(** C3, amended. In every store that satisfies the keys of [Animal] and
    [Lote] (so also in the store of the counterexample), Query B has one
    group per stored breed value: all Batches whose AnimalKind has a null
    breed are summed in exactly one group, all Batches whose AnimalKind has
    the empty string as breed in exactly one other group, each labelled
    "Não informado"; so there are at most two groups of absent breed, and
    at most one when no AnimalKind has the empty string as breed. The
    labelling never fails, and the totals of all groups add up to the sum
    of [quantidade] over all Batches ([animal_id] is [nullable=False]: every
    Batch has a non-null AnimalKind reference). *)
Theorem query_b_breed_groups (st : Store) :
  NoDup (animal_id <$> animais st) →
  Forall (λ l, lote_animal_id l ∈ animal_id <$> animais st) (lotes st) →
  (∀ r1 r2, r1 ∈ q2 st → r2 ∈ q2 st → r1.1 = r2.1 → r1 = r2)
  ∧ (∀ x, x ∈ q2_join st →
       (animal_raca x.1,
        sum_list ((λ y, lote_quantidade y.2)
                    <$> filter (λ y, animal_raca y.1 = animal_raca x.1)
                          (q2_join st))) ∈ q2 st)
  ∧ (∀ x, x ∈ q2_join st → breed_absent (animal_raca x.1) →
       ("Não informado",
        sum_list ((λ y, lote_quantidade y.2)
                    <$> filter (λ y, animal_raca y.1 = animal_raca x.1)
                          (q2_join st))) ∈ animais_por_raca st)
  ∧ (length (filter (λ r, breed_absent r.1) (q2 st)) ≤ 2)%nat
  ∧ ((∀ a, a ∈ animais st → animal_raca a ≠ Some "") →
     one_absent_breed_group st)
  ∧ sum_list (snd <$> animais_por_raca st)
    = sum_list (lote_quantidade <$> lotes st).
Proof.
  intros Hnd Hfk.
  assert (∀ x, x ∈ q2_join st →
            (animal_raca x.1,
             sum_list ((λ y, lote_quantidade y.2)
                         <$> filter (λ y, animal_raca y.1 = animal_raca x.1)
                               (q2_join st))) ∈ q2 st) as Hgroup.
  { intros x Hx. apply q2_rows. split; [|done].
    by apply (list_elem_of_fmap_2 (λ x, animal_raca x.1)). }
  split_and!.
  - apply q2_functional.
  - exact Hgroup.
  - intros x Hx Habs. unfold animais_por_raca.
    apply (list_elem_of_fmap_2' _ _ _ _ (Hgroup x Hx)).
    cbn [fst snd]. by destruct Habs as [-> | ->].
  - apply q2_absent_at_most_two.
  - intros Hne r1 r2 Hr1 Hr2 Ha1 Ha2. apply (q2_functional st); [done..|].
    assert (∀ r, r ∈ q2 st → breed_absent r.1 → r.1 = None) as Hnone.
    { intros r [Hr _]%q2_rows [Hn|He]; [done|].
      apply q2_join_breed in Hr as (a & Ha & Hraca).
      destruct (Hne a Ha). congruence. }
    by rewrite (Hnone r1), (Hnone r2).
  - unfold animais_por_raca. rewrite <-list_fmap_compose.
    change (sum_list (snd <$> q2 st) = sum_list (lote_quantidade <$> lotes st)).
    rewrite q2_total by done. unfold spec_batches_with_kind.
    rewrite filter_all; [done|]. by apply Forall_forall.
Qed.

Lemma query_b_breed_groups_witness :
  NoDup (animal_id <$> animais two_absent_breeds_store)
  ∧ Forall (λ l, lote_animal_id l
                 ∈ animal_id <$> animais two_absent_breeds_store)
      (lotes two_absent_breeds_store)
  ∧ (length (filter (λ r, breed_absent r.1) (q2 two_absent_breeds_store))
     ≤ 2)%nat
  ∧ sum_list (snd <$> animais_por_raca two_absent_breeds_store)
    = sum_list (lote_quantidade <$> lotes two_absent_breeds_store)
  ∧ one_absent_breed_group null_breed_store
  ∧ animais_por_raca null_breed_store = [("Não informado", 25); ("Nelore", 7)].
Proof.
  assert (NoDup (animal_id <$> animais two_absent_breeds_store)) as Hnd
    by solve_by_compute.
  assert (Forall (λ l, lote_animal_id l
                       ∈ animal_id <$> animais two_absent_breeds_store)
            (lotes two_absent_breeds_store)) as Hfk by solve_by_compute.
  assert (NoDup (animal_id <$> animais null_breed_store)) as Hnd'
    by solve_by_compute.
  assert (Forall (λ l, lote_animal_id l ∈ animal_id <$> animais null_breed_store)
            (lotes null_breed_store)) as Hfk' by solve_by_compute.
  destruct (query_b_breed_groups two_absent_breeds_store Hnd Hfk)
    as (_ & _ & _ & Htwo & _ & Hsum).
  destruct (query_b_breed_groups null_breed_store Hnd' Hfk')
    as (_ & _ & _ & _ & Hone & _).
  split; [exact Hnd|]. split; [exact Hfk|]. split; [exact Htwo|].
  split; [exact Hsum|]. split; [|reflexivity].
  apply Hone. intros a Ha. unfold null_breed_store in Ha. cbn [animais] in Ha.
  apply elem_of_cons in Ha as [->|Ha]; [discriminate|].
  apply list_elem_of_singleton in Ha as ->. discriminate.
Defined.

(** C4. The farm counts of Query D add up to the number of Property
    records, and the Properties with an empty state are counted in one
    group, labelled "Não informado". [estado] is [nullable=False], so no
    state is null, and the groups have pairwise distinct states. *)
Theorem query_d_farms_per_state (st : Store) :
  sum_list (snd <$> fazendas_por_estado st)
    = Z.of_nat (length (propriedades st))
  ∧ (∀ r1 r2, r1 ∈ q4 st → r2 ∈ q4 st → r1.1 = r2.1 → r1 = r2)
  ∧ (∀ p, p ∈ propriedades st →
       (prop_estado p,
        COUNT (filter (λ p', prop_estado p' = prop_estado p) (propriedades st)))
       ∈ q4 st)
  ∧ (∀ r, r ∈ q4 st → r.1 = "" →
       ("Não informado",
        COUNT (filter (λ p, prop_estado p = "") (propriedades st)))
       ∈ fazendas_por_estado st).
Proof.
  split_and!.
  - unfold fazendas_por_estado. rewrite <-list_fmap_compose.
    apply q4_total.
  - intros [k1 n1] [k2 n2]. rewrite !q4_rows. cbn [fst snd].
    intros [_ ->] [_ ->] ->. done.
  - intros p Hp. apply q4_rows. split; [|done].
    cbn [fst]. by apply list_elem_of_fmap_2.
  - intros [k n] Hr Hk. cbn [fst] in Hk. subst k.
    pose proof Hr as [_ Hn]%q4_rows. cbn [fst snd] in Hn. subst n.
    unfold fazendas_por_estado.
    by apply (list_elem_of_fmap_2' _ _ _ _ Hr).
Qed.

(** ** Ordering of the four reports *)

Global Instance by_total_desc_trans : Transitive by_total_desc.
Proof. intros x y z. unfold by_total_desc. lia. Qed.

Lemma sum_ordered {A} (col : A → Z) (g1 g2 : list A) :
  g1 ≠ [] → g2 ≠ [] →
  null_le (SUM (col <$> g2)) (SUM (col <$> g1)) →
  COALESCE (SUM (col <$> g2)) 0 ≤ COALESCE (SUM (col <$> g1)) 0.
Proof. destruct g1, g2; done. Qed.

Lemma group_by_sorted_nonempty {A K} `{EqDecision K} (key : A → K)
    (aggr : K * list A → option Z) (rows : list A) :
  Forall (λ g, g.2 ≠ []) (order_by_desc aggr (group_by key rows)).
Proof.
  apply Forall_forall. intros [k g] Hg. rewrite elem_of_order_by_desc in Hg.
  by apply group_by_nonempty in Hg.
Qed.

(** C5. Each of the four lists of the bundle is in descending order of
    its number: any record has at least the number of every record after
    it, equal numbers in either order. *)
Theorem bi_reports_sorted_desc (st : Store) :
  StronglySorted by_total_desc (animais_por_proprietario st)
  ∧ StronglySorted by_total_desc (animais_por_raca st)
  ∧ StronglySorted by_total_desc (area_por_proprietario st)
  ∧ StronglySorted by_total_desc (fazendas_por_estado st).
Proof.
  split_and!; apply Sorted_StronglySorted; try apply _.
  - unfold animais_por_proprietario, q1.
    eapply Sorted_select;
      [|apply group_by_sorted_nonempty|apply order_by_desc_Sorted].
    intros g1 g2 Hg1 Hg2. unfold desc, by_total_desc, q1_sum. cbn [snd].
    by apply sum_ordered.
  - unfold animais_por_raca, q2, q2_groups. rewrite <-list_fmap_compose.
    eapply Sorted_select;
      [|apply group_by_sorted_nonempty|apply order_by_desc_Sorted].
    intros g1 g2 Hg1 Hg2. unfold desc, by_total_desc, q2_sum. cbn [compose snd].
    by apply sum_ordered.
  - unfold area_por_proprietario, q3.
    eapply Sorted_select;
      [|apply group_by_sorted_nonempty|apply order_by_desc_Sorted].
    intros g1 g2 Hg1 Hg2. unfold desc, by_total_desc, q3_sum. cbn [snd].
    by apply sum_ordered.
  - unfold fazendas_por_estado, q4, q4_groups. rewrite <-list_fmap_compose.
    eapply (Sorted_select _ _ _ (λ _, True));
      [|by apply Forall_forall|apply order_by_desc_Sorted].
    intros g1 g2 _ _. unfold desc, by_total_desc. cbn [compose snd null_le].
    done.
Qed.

════════

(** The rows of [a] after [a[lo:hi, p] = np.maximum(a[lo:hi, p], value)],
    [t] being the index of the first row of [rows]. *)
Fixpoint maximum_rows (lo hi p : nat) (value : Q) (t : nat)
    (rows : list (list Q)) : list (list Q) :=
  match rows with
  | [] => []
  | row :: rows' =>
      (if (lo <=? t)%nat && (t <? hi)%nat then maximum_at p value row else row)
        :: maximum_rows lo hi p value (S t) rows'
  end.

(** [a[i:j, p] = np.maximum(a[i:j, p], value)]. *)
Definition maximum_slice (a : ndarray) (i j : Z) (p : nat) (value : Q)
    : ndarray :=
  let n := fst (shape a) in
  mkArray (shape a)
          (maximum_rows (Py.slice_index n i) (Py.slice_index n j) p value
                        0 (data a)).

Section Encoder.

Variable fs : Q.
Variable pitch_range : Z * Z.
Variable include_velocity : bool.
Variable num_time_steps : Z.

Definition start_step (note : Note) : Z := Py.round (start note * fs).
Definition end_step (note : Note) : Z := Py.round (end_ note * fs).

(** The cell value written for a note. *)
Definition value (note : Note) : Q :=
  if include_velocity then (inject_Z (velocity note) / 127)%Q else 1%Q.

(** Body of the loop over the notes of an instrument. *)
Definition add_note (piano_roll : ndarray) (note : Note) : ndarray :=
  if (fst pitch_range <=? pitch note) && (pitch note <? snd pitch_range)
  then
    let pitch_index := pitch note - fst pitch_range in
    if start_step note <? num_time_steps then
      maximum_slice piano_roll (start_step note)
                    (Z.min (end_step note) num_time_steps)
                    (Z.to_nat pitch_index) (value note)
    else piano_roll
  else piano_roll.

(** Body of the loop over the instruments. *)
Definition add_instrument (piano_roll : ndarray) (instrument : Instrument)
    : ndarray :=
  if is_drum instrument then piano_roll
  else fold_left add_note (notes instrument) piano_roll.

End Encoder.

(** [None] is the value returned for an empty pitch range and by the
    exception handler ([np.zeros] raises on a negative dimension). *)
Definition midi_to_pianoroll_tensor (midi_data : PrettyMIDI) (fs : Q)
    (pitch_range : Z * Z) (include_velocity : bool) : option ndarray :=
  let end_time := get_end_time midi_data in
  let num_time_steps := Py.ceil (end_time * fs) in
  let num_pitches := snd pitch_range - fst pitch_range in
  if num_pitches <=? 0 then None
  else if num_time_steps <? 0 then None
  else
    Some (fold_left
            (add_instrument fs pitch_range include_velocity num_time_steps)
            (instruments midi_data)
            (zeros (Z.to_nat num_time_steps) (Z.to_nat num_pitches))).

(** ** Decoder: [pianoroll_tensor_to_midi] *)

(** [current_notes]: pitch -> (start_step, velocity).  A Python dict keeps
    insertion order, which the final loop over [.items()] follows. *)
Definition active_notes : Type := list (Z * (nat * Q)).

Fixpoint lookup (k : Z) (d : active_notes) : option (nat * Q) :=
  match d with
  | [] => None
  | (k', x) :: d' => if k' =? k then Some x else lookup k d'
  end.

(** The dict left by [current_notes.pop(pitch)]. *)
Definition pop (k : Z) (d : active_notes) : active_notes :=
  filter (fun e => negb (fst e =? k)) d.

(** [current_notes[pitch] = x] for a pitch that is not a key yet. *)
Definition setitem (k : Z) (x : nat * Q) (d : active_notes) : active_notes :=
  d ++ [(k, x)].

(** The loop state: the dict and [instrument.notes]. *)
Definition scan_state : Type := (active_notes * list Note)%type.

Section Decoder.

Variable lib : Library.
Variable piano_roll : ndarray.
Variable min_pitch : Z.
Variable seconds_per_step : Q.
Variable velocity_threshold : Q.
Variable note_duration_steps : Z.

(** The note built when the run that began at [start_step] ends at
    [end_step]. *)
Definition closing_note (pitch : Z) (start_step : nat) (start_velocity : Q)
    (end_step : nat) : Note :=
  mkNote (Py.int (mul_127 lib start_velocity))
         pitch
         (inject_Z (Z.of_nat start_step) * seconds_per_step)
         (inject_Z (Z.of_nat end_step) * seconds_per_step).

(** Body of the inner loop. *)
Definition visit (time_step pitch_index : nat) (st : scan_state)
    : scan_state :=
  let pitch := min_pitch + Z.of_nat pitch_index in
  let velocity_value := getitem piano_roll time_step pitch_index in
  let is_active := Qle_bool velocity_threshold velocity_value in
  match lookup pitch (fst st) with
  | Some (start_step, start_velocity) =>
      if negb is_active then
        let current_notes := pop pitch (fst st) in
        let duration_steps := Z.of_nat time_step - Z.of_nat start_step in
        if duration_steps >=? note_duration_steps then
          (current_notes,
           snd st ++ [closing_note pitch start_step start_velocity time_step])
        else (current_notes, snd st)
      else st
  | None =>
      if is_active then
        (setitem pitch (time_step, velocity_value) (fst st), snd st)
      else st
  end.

════════

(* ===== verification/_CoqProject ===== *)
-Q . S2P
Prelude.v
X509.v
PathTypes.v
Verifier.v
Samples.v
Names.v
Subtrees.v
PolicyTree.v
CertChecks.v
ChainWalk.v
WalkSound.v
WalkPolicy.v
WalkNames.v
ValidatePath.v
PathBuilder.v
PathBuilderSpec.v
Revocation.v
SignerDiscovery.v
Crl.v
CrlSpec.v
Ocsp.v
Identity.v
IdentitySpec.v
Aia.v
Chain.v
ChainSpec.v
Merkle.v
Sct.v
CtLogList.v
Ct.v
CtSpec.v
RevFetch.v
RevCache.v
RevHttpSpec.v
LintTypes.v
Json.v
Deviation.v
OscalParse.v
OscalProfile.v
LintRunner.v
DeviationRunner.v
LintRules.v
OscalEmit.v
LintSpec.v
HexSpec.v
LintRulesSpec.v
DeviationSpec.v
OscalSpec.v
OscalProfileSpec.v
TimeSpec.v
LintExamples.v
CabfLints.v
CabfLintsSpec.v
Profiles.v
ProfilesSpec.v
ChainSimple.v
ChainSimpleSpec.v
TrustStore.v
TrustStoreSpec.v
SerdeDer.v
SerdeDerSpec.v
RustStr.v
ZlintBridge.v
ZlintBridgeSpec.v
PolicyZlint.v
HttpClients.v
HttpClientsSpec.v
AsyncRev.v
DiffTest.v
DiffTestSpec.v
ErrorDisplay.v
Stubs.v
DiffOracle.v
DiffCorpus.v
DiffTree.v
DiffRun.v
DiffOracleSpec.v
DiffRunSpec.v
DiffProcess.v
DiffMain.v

════════

» HOW TO COMPLETE THIS TASK: Say how many lines of the listing above include the word "setitem", and give no other text.

» RESULT FOR THIS TASK: 2